(Recorded data)
_____
Lemma ties_app lo mid hi a b : ties_in lo mid a -> ties_in mid hi b -> lo <= mid <= hi -> ties_in lo hi (a ++ b).
Proof.
  intros (ta & Fa & Sa & Ba) (tb & Fb & Sb & Bb) Hm. exists (ta ++ tb). split_and!.
  - by apply Forall2_app.
  - clear Fa Fb. induction Sa as [|x ta Sa IH Hx]; [done|]. apply Forall_cons in Ba as [Hx0 Ba]. constructor; [by apply IH|].
    apply Forall_app. split; [done|]. eapply Forall_impl; [exact Bb|]. cbn. lia.
  - apply Forall_app. split; (eapply Forall_impl; [eassumption|]); cbn; lia.
Qed.

Lemma ties_weaken lo hi lo' hi' l : ties_in lo hi l -> lo' <= lo -> hi <= hi' -> ties_in lo' hi' l.
Proof. intros (t & F & St & B) H1 H2. exists t. split_and!; [done..|]. eapply Forall_impl; [exact B|]. cbn. lia. Qed.

(** Blocks of events, one per row. *)
Lemma numbered_rows_cons {A} start (x : A) l : numbered start (x :: l) = (start, x) :: numbered (start + 1) l.
Proof.
  unfold numbered. cbn [imap]. f_equal; [f_equal; lia|]. apply imap_ext. intros i y _. cbn. f_equal. lia.
Qed.

Lemma ties_blocks {A} (f : Z * A -> result (list pyval)) w rows : forall start blocks,
  0 <= w -> (forall i row l, f (i, row) = Ok l -> ties_in (w * i) (w * (i + 1)) l) ->
  rmap f (numbered start rows) = Ok blocks -> ties_in (w * start) (w * (start + Z.of_nat (length rows))) (concat blocks).
Proof.
  induction rows as [|row rows IH]; intros start blocks Hw Hf; [cbn; intros [= <-]; apply ties_nil|].
  rewrite numbered_rows_cons. cbn [rmap]. intros H. apply rbind_Ok in H as (l & Hl & H). apply rbind_Ok in H as (bs & Hb & H). apply Ok_inj in H as <-.
  cbn [concat length]. eapply ties_app; [by apply (Hf _ _ _ Hl)| |nia].
  eapply ties_weaken; [by eapply (IH _ _ Hw Hf Hb)|nia|nia].
Qed.

Lemma ties_rows {A} (f : A -> Z -> result pyval) kind rows start events :
  (forall row i v, f row i = Ok v -> is_event kind i v) ->
  rmap (fun p => f (snd p) (fst p)) (numbered start rows) = Ok events ->
  ties_in start (start + Z.of_nat (length rows)) events
  /\ Forall (fun v => exists tie, is_event kind tie v) events.
Proof.
  intros Hf H. revert start events H. induction rows as [|row rows IH]; intros start events.
  { cbn. intros [= <-]. split; [apply ties_nil|constructor]. }
  rewrite numbered_rows_cons. cbn [rmap fst snd]. intros H. apply rbind_Ok in H as (v & Hv & H). apply rbind_Ok in H as (vs & Hvs & H). apply Ok_inj in H as <-.
  apply Hf in Hv. destruct (IH _ _ Hvs) as [H1 H2]. cbn [length]. split; [|constructor; eauto].
  apply (ties_app _ (start + 1) _ [v]); [eapply ties_one; [exact Hv|lia]| |lia]. eapply ties_weaken; [exact H1|lia|lia].
Qed.

Lemma derivative_values_ties row columns : forall tie r,
  derivative_values config row tie columns = Ok r ->
  tie <= snd r <= tie + Z.of_nat (length columns) /\ ties_in tie (snd r) (fst r).
Proof.
  induction columns as [|[[[column kind] scale] unit] columns IH]; intros tie r; cbn [derivative_values length].
  { intros [= <-]. cbn [fst snd]. split; [lia|apply ties_nil]. }
  intros H. apply rbind_Ok in H as (value & _ & H). destruct (is_empty value).
  { destruct (IH _ _ H). split; [lia|done]. }
  apply rbind_Ok in H as (atoms & _ & H). apply rbind_Ok in H as (e & He & H). apply rbind_Ok in H as (rest & Hr & H). apply Ok_inj in H as <-.
  apply derivative_event_Ok in He. destruct (IH _ _ Hr) as [Hb Ht]. cbn [fst snd]. split; [lia|].
  apply (ties_app _ (tie + 1) _ [e]); [eapply ties_one; [exact He|lia]|done|lia].
Qed.

Lemma derivative_row_ties i row l : derivative_row config row i = Ok l -> ties_in (8 * i) (8 * (i + 1)) l.
Proof.
  unfold derivative_row. intros H. apply rbind_Ok in H as (values & Hv & H). apply derivative_values_ties in Hv as [Hb Ht]. cbn [length derivative_columns] in Hb.
  apply rbind_Ok in H as (ft & _ & H). destruct (is_empty ft).
  { apply Ok_inj in H as <-. eapply ties_weaken; [exact Ht|lia|lia]. }
  apply rbind_Ok in H as (t & _ & H). apply rbind_Ok in H as (n & _ & H). apply rbind_Ok in H as (e & He & H). apply Ok_inj in H as <-.
  apply derivative_event_Ok in He. eapply ties_app; [eapply ties_weaken; [exact Ht|lia|apply Z.le_refl]|eapply ties_one; [exact He|lia]|lia].
Qed.

(** ** Incremental books *)

Definition l2_kinds (v : pyval) : Prop := exists kind tie, is_event kind tie v /\ (kind = "BOOK_SNAPSHOT_L2" \/ kind = "BOOK_DELTA_L2").
Definition is_snapshot (v : pyval) : Prop := exists tie, is_event "BOOK_SNAPSHOT_L2" tie v.
Definition is_delta (v : pyval) : Prop := exists tie, is_event "BOOK_DELTA_L2" tie v.

(** Every change of a book comes after a whole book. *)
Definition reconstructible (events : list pyval) : Prop :=
  forall pre v post, events = pre ++ v :: post -> is_snapshot v \/ (is_delta v /\ exists s, s ∈ pre /\ is_snapshot s).

Lemma reconstructible_app a b :
  reconstructible a -> Forall (fun v => is_snapshot v \/ (is_delta v /\ exists s, s ∈ a /\ is_snapshot s)) b -> reconstructible (a ++ b).
Proof.
  intros Ha Hb pre v post E. destruct (app_eq_inv _ _ _ _ E) as [(k & -> & E2)|(k & -> & ->)].
  - destruct k as [|x k]; cbn in E2.
    + subst b. apply Forall_cons in Hb as [Hv _]. rewrite app_nil_r in Hv. exact Hv.
    + injection E2 as <- ->. by apply (Ha pre v k).
  - apply Forall_app in Hb as [_ Hb]. apply Forall_cons in Hb as [[Hv|[Hd (s & Hs & Hss)]] _]; [by left|]. right. split; [done|].
    exists s. split; [|done]. apply elem_of_app. by left.
Qed.

(** What holds before the group of row [index]. *)
Record l2_inv (s : L2State) (index : Z) : Prop := {
  li_ties : ties_in 0 index (l2_events s);
  li_reconstructible : reconstructible (l2_events s);
  li_ready : l2_ready s = true -> exists v, v ∈ l2_events s /\ is_snapshot v;
}.

Lemma l2_group_inv s index first group s' :
  0 <= index -> l2_inv s index -> (1 <= length group)%nat -> l2_group config s index first group = Ok s' ->
  l2_inv s' (index + Z.of_nat (length group)).
Proof.
  intros Hi [It Ir Iy] Hg H. unfold l2_group in H. apply rbind_Ok in H as (fl & _ & H). apply rbind_Ok in H as (u & _ & H).
  destruct (List.hd false fl).
  - apply rbind_Ok in H as (e & He & H). apply Ok_inj in H as <-. apply snapshot_group_event in He. cbn [l2_events l2_ready]. constructor; cbn [l2_events l2_ready].
    + eapply ties_app; [exact It|eapply ties_one; [exact He|lia]|lia].
    + apply reconstructible_app; [done|]. constructor; [|constructor]. left. by exists index.
    + intros _. exists e. split; [apply elem_of_app; right; apply list_elem_of_here|by exists index].
  - destruct (l2_ready s) eqn:Hr; cbn [negb] in H.
    + apply rbind_Ok in H as (ds & Hds & H). apply Ok_inj in H as <-. destruct (Iy eq_refl) as (w & Hw & Hws).
      destruct (ties_rows (book_delta config) "BOOK_DELTA_L2" group index ds book_delta_event Hds) as [Ht Hk]. constructor; cbn [l2_events l2_ready].
      * eapply ties_app; [exact It|exact Ht|lia].
      * apply reconstructible_app; [done|]. eapply Forall_impl; [exact Hk|]. intros v Hv. right. split; [exact Hv|eauto].
      * intros _. exists w. split; [apply elem_of_app; by left|done].
    + apply Ok_inj in H as <-. constructor; cbn [l2_events l2_ready]; [eapply ties_weaken; [exact It|lia|lia]|done|done].
Qed.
_____
Of the entries above, repeat exactly the lines between the line with "unfold numbered. cbn" and the line with "apply Hf in", inclusive, and no others.

> **Finished task**:
  unfold numbered. cbn [imap]. f_equal; [f_equal; lia|]. apply imap_ext. intros i y _. cbn. f_equal. lia.
Qed.

Lemma ties_blocks {A} (f : Z * A -> result (list pyval)) w rows : forall start blocks,
  0 <= w -> (forall i row l, f (i, row) = Ok l -> ties_in (w * i) (w * (i + 1)) l) ->
  rmap f (numbered start rows) = Ok blocks -> ties_in (w * start) (w * (start + Z.of_nat (length rows))) (concat blocks).
Proof.
  induction rows as [|row rows IH]; intros start blocks Hw Hf; [cbn; intros [= <-]; apply ties_nil|].
  rewrite numbered_rows_cons. cbn [rmap]. intros H. apply rbind_Ok in H as (l & Hl & H). apply rbind_Ok in H as (bs & Hb & H). apply Ok_inj in H as <-.
  cbn [concat length]. eapply ties_app; [by apply (Hf _ _ _ Hl)| |nia].
  eapply ties_weaken; [by eapply (IH _ _ Hw Hf Hb)|nia|nia].
Qed.

Lemma ties_rows {A} (f : A -> Z -> result pyval) kind rows start events :
  (forall row i v, f row i = Ok v -> is_event kind i v) ->
  rmap (fun p => f (snd p) (fst p)) (numbered start rows) = Ok events ->
  ties_in start (start + Z.of_nat (length rows)) events
  /\ Forall (fun v => exists tie, is_event kind tie v) events.
Proof.
  intros Hf H. revert start events H. induction rows as [|row rows IH]; intros start events.
  { cbn. intros [= <-]. split; [apply ties_nil|constructor]. }
  rewrite numbered_rows_cons. cbn [rmap fst snd]. intros H. apply rbind_Ok in H as (v & Hv & H). apply rbind_Ok in H as (vs & Hvs & H). apply Ok_inj in H as <-.
  apply Hf in Hv. destruct (IH _ _ Hvs) as [H1 H2]. cbn [length]. split; [|constructor; eauto].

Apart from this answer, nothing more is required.